## Assignment
Report back the lines in this listing that carry the string "startAll".

------------------------------------------------------------

(** Calling a function of the header. *)
Definition call (a : accessor) : M G Z :=
  match a with
  | f_acc_rdonly => hdf5_get_f_acc_rdonly
  | f_acc_rdwr => hdf5_get_f_acc_rdwr
  | f_acc_trunc => hdf5_get_f_acc_trunc
  | f_acc_excl => hdf5_get_f_acc_excl
  | s_scalar => hdf5_get_s_scalar
  | s_simple => hdf5_get_s_simple
  | s_null => hdf5_get_s_null
  | p_default => hdf5_get_p_default
  | s_all => hdf5_get_s_all
  | native_int8 => hdf5_get_native_int8
  | native_int16 => hdf5_get_native_int16
  | native_int32 => hdf5_get_native_int32
  | native_int64 => hdf5_get_native_int64
  | native_uint8 => hdf5_get_native_uint8
  | native_uint16 => hdf5_get_native_uint16
  | native_uint32 => hdf5_get_native_uint32
  | native_uint64 => hdf5_get_native_uint64
  | native_float => hdf5_get_native_float
  | native_double => hdf5_get_native_double
  | native_char => hdf5_get_native_char
  | c_s1 => hdf5_get_c_s1
  end.

End Shim.

Arguments creturn {G} P t e.
Arguments call {G} P hdf5_h a.

(** ** Types of the wrapped constants *)

(** Modelled from the spec: the native C type of each constant of
    [<hdf5.h>], which the repository does not contain.  The spec's table of
    categories gives it: the file-access flags are unsigned integer
    bitmasks, the dataspace classes are tags of the enumerated type, and
    every other constant is an identifier handle. *)
Definition native_type (m : macro) : ctype :=
  match m with
  | H5F_ACC_RDONLY | H5F_ACC_RDWR | H5F_ACC_TRUNC | H5F_ACC_EXCL => unsigned_int
  | H5S_SCALAR | H5S_SIMPLE | H5S_NULL => H5S_class_t
  | _ => hid_t
  end.

(** ** Names *)

Definition lower_ascii (c : ascii) : ascii :=
  let n := nat_of_ascii c in
  if ((65 <=? n) && (n <=? 90))%nat then ascii_of_nat (n + 32) else c.

Fixpoint lower (s : string) : string :=
  match s with
  | EmptyString => EmptyString
  | String c r => String (lower_ascii c) (lower r)
  end.

(** The tag with which the names of each group of the header go on after
    [hdf5_get_]. *)
Definition category_tag (c : category) : string :=
  match c with
  | File_access_flags => "f_acc"
  | Dataspace_types => "s"
  | Property_list_identifiers => "p"
  | Dataspace_selection => "s"
  | Native_type_identifiers => "native"
  | String_type_helper => "c"
  end.

(** The naming pattern as the spec words it: [get_], a category, an
    underscore, a constant. *)
Definition follows_get_convention (name : string) : Prop :=
  exists cat const : string, name = ("get_" ++ cat ++ "_" ++ const)%string.

(** ** An instance of the parameters

    A build platform with a 32-bit [unsigned int], a 32-bit signed
    enumerated type and a 64-bit signed [hid_t], and a library in the manner
    of HDF5's public headers: the flags, class tags and the two zero handles
    are literals, while a datatype macro first makes sure the library is
    initialised and then reads the global that initialisation fills in.  It
    serves to run the accessors on concrete inputs. *)

Module Hdf5Lib.

Definition lp64 : platform :=
  {| unsigned_int_width := 32;
     H5S_class_t_repr := {| is_signed := true; width := 32 |};
     hid_t_repr := {| is_signed := true; width := 64 |} |}.

(** Global state of the library: whether it has been initialised, and
    the identifier globals behind the datatype macros. *)
Record lib : Type := {
  H5_libinit_g : bool;
  H5T_g : macro -> Z
}.

Definition H5I_INVALID_HID : Z := -1.

Definition uninitialised : lib :=
  {| H5_libinit_g := false; H5T_g := fun _ => H5I_INVALID_HID |}.

(** A library whose initialisation was started and failed: the flag is
    set, and no datatype has been registered. *)
Definition failed_init : lib :=
  {| H5_libinit_g := true; H5T_g := fun _ => H5I_INVALID_HID |}.

(** The identifier that initialisation registers for a datatype. *)
Definition registered_id (m : macro) : Z :=
  3 * 2 ^ 56 +
  match m with
  | H5T_NATIVE_CHAR => 1
  | H5T_NATIVE_INT8 => 2 | H5T_NATIVE_UINT8 => 3
  | H5T_NATIVE_INT16 => 4 | H5T_NATIVE_UINT16 => 5
  | H5T_NATIVE_INT32 => 6 | H5T_NATIVE_UINT32 => 7
  | H5T_NATIVE_INT64 => 8 | H5T_NATIVE_UINT64 => 9
  | H5T_NATIVE_FLOAT => 10 | H5T_NATIVE_DOUBLE => 11
  | H5T_C_S1 => 12
  | _ => 0
  end.
Lemma task_none sched k :
  ss !! k = None → tasks (runSchedule answer sched (startAll (enrichOne <$> ss))) !! k = None.
Proof.
  intros Hk%lookup_ge_None. apply lookup_ge_None. by rewrite tasks_length.
Qed.

Lemma phase_pending a s p :
  Phase a s p →
  pendingCall p = Some (Invoked (GetNutritionByIngredient (s_name s))) ∧ p = enrichOne s
  ∨ pendingCall p = Some (Invoked (GetAllergenFlags (s_name s)))
    ∧ (∃ nut, a _ (GetNutritionByIngredient (s_name s)) = inr nut
              ∧ p = afterNutrition s nut)
  ∨ pendingCall p = None ∧ p = Ret (enriched a s).
Proof.
  intros [->|[(nut & Hn & ->)| ->]].
  - by left.
  - right; left. split; [done|]. by exists nut.
  - by right; right.
Qed.

Lemma respond_later a s p :
  Phase a s p →
  pendingCall (respond a p) ≠ Some (Invoked (GetNutritionByIngredient (s_name s))).
Proof.
  intros [->|[(nut & Hn & ->)| ->]].
  - rewrite respond_enrichOne.
    by destruct (a _ (GetNutritionByIngredient (s_name s))).
  - by rewrite respond_afterNutrition.
  - done.
Qed.

Lemma startCalls_enrich j :
  startCalls j (enrichOne <$> ss)
  = imap (λ k s, (j + k, Invoked (GetNutritionByIngredient (s_name s)))) ss.
Proof.
  revert j. induction ss as [|s l IH]; intros j; [done|].
  rewrite fmap_cons, imap_cons. simpl. rewrite Nat.add_0_r, IH. f_equal.
  apply imap_ext. intros k s' _. simpl. f_equal. lia.
Qed.

Lemma allergenIssued_start j k :
  allergenIssued k (startCalls j (enrichOne <$> ss)) = false.
Proof.
  revert j. induction ss as [|s l IH]; intros j; [done|].
  simpl. rewrite andb_false_r. apply IH.
Qed.

Lemma allergenIssued_app k l l' :
  allergenIssued k (l ++ l') = allergenIssued k l || allergenIssued k l'.
Proof. apply existsb_app. Qed.

Lemma none_rejected : omap rejected (enrichOne <$> ss) = [].
Proof. induction ss as [|s l IH]; [done|]. exact IH. Qed.

Lemma budget_start : sum_list_with budget (enrichOne <$> ss) = length ss.
Proof.
  induction ss as [|s l IH]; [done|].
  change (sum_list_with budget (enrichOne <$> s :: l))
    with (S (sum_list_with budget (enrichOne <$> l))).
  by rewrite IH.
Qed.

Lemma served_mono k sched i : served k sched ≤ served k (sched ++ [i]).
Proof. rewrite served_snoc. lia. Qed.

(** What holds of the pool under every schedule: the promise of
    [Promise.all] is settled exactly when every function has returned;
    an allergen call was issued only by a function that was served its
    nutrition, successfully; and every call issued is paid for by a
    function that awaited its nutrition. *)
Lemma pool_invariant sched :
  let st := runSchedule answer sched (startAll (enrichOne <$> ss)) in
  outcome st = inr <$> allFulfilled (tasks st)
  ∧ (∀ k, allergenIssued k (issued st) = true →
       1 ≤ served k sched
       ∧ ∃ s nut, ss !! k = Some s ∧ answer k _ (GetNutritionByIngredient (s_name s)) = inr nut)
  ∧ length (issued st) + sum_list_with budget (tasks st) ≤ 2 * length ss.
Proof.
  induction sched as [|i sched IH] using rev_ind.
  { simpl. rewrite none_rejected. split; [done|]. split.
    - intros k. by rewrite allergenIssued_start.
    - rewrite startCalls_enrich, length_imap, budget_start. lia. }
  destruct IH as (Hout & Hal & Hbound). simpl.
  rewrite runSchedule_snoc.
  set (st := runSchedule answer sched (startAll (enrichOne <$> ss))) in *.
  destruct (ss !! i) as [s|] eqn:Hi.
  2:{ rewrite deliver_idle by by apply task_none.
      split; [done|]. split; [|done].
      intros k Hk. destruct (Hal k Hk) as [? ?].
      split; [|done]. etrans; [done|apply served_mono]. }
  destruct (task_phase sched i s Hi) as (p & Hp & Hphase). fold st in Hp.
  assert (Hlt : i < length (tasks st)) by by eapply lookup_lt_Some.
  assert (Hold : ∀ k, allergenIssued k (issued st) = true →
            1 ≤ served k (sched ++ [i])
            ∧ ∃ s nut, ss !! k = Some s ∧ answer k _ (GetNutritionByIngredient (s_name s)) = inr nut).
  { intros k Hk. destruct (Hal k Hk) as [? ?].
    split; [|done]. etrans; [done|apply served_mono]. }
  rewrite (deliver_step _ _ _ p Hp).
  apply phase_pending in Hphase as [[Hc ->]|[[Hc (nut & Hn & ->)]|[Hc ->]]];
    rewrite Hc; [| |done].
  - (* the nutrition arrives *)
    cbv zeta. rewrite respond_enrichOne.
    pose proof (budget_insert (tasks st) i (enrichOne s)) as Hb.
    destruct (answer i _ (GetNutritionByIngredient (s_name s))) as [e|nut] eqn:Hn; simpl.
    + rewrite app_nil_r. split.
      { rewrite Hout, (allFulfilled_pending _ i _ Hp) by done. done. }
      split; [done|].
      specialize (Hb (Ret (degraded s)) Hp).
      change (budget (enrichOne s)) with 1 in Hb.
      change (budget (Ret (degraded s))) with 0 in Hb. lia.
    + split.
      { rewrite Hout, (allFulfilled_pending _ i _ Hp) by done.
        rewrite (allFulfilled_pending (<[i:=_]> _) i (afterNutrition s nut));
          [done|by apply list_lookup_insert_eq|done]. }
      split.
      { intros k. rewrite allergenIssued_app, orb_true_iff.
        intros [Hk|Hk]; [by apply Hold|].
        simpl in Hk. rewrite orb_false_r, andb_true_r in Hk.
        apply Nat.eqb_eq in Hk as ->. split.
        - rewrite served_snoc, decide_True by done. lia.
        - by exists s, nut. }
      specialize (Hb (afterNutrition s nut) Hp). rewrite length_app.
      change (budget (enrichOne s)) with 1 in Hb.
      change (budget (afterNutrition s nut)) with 0 in Hb. simpl. lia.
  - (* the allergens arrive *)
    cbv zeta. rewrite respond_afterNutrition. simpl. rewrite app_nil_r.
    split.
    { rewrite Hout, (allFulfilled_pending _ i _ Hp) by done. done. }
    split; [done|].
    pose proof (budget_insert (tasks st) i (afterNutrition s nut)
                  (Ret match answer i _ (GetAllergenFlags (s_name s)) with
                       | inl _ => degraded s
                       | inr aler => mkIngredientInfo (s_name s) (s_measure s) nut aler
                       end) Hp) as Hb.
    change (budget (afterNutrition s nut)) with 0 in Hb.
    change (budget (Ret ?x)) with 0 in Hb. lia.
Qed.

Lemma outcome_result sched r :
  outcome (runSchedule answer sched (startAll (enrichOne <$> ss))) = Some r →
  r = inr (enrichedAll answer ss)
  ∧ ∀ k, inFlight (runSchedule answer sched (startAll (enrichOne <$> ss))) k = None.
Proof.
  destruct (pool_invariant sched) as (Hout & _). simpl in Hout.
  pose proof (tasks_length sched) as Htl.
  set (st := runSchedule answer sched (startAll (enrichOne <$> ss))) in *. rewrite Hout.
  destruct (allFulfilled (tasks st)) as [infos|] eqn:Hall; [|done].
  intros [= <-]. apply mapM_Some in Hall.
  assert (Hlen : length infos = length ss).
  { by rewrite <- (Forall2_length _ _ _ Hall). }
  split.
  - f_equal. apply list_eq. intros k. unfold enrichedAll.
    rewrite list_lookup_imap. destruct (ss !! k) as [s|] eqn:Hk; simpl.
    + destruct (task_phase sched k s Hk) as (p & Hp & Hphase). fold st in Hp.
      destruct (Forall2_lookup_l _ _ _ _ _ Hall Hp) as (info & -> & Hinfo).
      apply phase_pending in Hphase as [[_ ->]|[[_ (nut & _ & ->)]|[_ ->]]];
        try done.
      all: simpl in Hinfo; by injection Hinfo as <-.
    + apply lookup_ge_None. apply lookup_ge_None in Hk. lia.
  - intros k. unfold inFlight.
    destruct (tasks st !! k) as [p|] eqn:Hp; [|done]. simpl.
    destruct (Forall2_lookup_l _ _ _ _ _ Hall Hp) as (info & _ & Hinfo).
    by destruct p.
Qed.

Lemma outcome_complete sched :
  (∀ k, k < length ss → 2 ≤ served k sched) →
  outcome (runSchedule answer sched (startAll (enrichOne <$> ss))) = Some (inr (enrichedAll answer ss)).
Proof.
  intros Hserved. destruct (pool_invariant sched) as (-> & _).
  replace (allFulfilled _) with (Some (enrichedAll answer ss)); [done|].
  symmetry. apply mapM_Some, Forall2_same_length_lookup. split.
  { unfold enrichedAll. by rewrite tasks_length, length_imap. }
  intros k p info Hp Hinfo. unfold enrichedAll in Hinfo.
  rewrite list_lookup_imap in Hinfo.
  destruct (ss !! k) as [s|] eqn:Hk; [|done]. injection Hinfo as <-.
  rewrite (task_at sched k s Hk) in Hp. injection Hp as <-.
  rewrite iter_done; [done|]. apply Hserved. by eapply lookup_lt_Some.
Qed.

Lemma nutrition_before_allergens sched k s :
  ss !! k = Some s →
  inFlight (runSchedule answer sched (startAll (enrichOne <$> ss))) k
    = Some (Invoked (GetNutritionByIngredient (s_name s))) →
  allergenIssued k (issued (runSchedule answer sched (startAll (enrichOne <$> ss)))) = false.
Proof.
  intros Hk Hfl. apply not_true_is_false. intros Hal.
  destruct (pool_invariant sched) as (_ & Hinv & _).
  destruct (Hinv k Hal) as [Hserved _].
  unfold inFlight in Hfl. rewrite (task_at sched k s Hk) in Hfl. simpl in Hfl.
  destruct (served k sched) as [|c]; [lia|].
  change (Nat.iter (S c) ?f ?x) with (f (Nat.iter c f x)) in Hfl.
  by eapply respond_later; [apply iter_phase|].
Qed.

Lemma enriched_fields a s :
  name (enriched a s) = s_name s ∧ measure (enriched a s) = s_measure s.
Proof.
  unfold enriched.
  by destruct (a _ (GetNutritionByIngredient (s_name s))),
             (a _ (GetAllergenFlags (s_name s))).
Qed.

End Enrichment.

------------------------------------------------------------

## Finished task
  ss !! k = None → tasks (runSchedule answer sched (startAll (enrichOne <$> ss))) !! k = None.
  let st := runSchedule answer sched (startAll (enrichOne <$> ss)) in
  set (st := runSchedule answer sched (startAll (enrichOne <$> ss))) in *.
  outcome (runSchedule answer sched (startAll (enrichOne <$> ss))) = Some r →
  ∧ ∀ k, inFlight (runSchedule answer sched (startAll (enrichOne <$> ss))) k = None.
  set (st := runSchedule answer sched (startAll (enrichOne <$> ss))) in *. rewrite Hout.
  outcome (runSchedule answer sched (startAll (enrichOne <$> ss))) = Some (inr (enrichedAll answer ss)).
  inFlight (runSchedule answer sched (startAll (enrichOne <$> ss))) k
  allergenIssued k (issued (runSchedule answer sched (startAll (enrichOne <$> ss)))) = false.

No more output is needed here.